## How to complete this task
Repeat verbatim, and only, the lines of the data below, beginning at the line that contains "Record ChatMessage := mkMsg" and stopping after the line that contains "(** ** JavaScript values *)".
****************************************
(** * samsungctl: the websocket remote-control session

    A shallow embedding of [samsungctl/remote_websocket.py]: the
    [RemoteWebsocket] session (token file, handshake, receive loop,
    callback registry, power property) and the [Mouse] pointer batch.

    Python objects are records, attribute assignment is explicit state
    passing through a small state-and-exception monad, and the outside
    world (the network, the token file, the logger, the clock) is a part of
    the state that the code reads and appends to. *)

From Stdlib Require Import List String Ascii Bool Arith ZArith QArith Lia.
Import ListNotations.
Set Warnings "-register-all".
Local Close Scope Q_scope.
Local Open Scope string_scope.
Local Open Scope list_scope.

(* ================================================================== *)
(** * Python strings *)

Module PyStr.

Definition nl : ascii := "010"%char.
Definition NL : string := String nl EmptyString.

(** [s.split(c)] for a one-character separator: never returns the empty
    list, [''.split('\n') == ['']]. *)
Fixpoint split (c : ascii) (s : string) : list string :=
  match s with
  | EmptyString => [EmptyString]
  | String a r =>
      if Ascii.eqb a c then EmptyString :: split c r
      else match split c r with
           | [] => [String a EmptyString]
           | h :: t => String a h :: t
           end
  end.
****************************************
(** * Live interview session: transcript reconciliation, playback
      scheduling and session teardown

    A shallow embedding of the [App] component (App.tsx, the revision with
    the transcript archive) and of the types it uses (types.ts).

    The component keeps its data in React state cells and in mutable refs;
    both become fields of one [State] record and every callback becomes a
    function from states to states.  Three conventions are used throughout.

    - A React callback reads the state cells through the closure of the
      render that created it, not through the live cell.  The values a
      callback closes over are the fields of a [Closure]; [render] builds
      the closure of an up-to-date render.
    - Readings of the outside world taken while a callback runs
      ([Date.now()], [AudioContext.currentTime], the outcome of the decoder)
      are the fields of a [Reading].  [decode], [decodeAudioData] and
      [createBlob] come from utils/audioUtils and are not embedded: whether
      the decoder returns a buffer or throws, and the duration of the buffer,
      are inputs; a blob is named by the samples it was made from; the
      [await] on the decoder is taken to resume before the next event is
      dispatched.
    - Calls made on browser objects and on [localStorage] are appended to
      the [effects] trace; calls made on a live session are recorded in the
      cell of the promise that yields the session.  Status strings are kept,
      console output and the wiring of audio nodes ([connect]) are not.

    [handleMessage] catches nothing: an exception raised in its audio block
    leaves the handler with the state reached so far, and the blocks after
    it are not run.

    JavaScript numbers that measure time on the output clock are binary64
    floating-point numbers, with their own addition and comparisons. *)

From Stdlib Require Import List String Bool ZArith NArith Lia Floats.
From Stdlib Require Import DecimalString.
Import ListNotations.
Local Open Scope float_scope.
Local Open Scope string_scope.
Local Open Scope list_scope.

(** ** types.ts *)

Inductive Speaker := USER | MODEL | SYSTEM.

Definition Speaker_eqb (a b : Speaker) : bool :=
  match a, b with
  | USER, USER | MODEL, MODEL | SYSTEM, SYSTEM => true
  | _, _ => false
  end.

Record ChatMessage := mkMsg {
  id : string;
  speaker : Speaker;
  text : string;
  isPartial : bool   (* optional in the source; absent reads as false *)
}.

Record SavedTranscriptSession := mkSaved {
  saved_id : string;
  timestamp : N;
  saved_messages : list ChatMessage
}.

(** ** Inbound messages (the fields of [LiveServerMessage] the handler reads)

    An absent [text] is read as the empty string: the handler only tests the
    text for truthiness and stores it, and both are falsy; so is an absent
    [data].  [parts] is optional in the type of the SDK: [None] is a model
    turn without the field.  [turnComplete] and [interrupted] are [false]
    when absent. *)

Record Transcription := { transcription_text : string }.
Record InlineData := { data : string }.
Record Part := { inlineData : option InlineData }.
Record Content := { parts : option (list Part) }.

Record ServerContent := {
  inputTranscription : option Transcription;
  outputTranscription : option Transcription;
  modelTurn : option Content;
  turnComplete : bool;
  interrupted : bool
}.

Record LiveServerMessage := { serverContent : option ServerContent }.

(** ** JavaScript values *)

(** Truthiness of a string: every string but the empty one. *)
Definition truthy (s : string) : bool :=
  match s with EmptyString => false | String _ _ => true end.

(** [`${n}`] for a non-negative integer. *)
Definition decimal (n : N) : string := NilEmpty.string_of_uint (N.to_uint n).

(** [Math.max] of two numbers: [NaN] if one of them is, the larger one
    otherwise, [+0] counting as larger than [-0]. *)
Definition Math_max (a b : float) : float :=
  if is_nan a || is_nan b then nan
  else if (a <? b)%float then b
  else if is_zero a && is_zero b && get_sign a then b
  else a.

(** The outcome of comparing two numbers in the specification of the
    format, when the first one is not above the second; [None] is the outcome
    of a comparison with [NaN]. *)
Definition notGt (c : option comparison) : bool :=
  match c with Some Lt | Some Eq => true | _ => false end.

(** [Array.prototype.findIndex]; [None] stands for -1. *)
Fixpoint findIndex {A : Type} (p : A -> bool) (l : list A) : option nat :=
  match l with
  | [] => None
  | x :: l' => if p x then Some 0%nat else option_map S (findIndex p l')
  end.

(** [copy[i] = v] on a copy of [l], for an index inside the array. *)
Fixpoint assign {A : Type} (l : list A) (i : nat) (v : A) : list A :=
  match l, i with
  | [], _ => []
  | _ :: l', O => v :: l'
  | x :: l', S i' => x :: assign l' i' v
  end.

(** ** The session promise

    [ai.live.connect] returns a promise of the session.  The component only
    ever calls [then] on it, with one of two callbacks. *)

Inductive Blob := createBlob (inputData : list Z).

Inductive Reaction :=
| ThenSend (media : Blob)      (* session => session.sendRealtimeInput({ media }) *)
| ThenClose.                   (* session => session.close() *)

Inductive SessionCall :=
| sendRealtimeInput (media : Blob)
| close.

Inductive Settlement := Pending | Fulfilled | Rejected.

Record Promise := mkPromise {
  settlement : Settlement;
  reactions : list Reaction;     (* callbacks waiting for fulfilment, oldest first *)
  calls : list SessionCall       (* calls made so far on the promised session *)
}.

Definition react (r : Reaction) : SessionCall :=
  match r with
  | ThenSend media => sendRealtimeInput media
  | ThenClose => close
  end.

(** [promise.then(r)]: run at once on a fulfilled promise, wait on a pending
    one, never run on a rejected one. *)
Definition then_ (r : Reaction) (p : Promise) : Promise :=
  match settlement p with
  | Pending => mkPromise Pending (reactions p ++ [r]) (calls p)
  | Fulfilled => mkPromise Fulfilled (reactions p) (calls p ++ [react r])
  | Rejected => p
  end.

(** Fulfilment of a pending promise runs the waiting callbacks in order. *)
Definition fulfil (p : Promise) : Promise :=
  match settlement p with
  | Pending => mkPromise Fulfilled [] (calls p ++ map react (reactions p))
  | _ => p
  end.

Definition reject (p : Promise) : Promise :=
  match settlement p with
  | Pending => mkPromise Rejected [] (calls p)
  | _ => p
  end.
****************************************
## Answer space
Record ChatMessage := mkMsg {
  id : string;
  speaker : Speaker;
  text : string;
  isPartial : bool   (* optional in the source; absent reads as false *)
}.

Record SavedTranscriptSession := mkSaved {
  saved_id : string;
  timestamp : N;
  saved_messages : list ChatMessage
}.

(** ** Inbound messages (the fields of [LiveServerMessage] the handler reads)

    An absent [text] is read as the empty string: the handler only tests the
    text for truthiness and stores it, and both are falsy; so is an absent
    [data].  [parts] is optional in the type of the SDK: [None] is a model
    turn without the field.  [turnComplete] and [interrupted] are [false]
    when absent. *)

Record Transcription := { transcription_text : string }.
Record InlineData := { data : string }.
Record Part := { inlineData : option InlineData }.
Record Content := { parts : option (list Part) }.

Record ServerContent := {
  inputTranscription : option Transcription;
  outputTranscription : option Transcription;
  modelTurn : option Content;
  turnComplete : bool;
  interrupted : bool
}.

Record LiveServerMessage := { serverContent : option ServerContent }.

(** ** JavaScript values *)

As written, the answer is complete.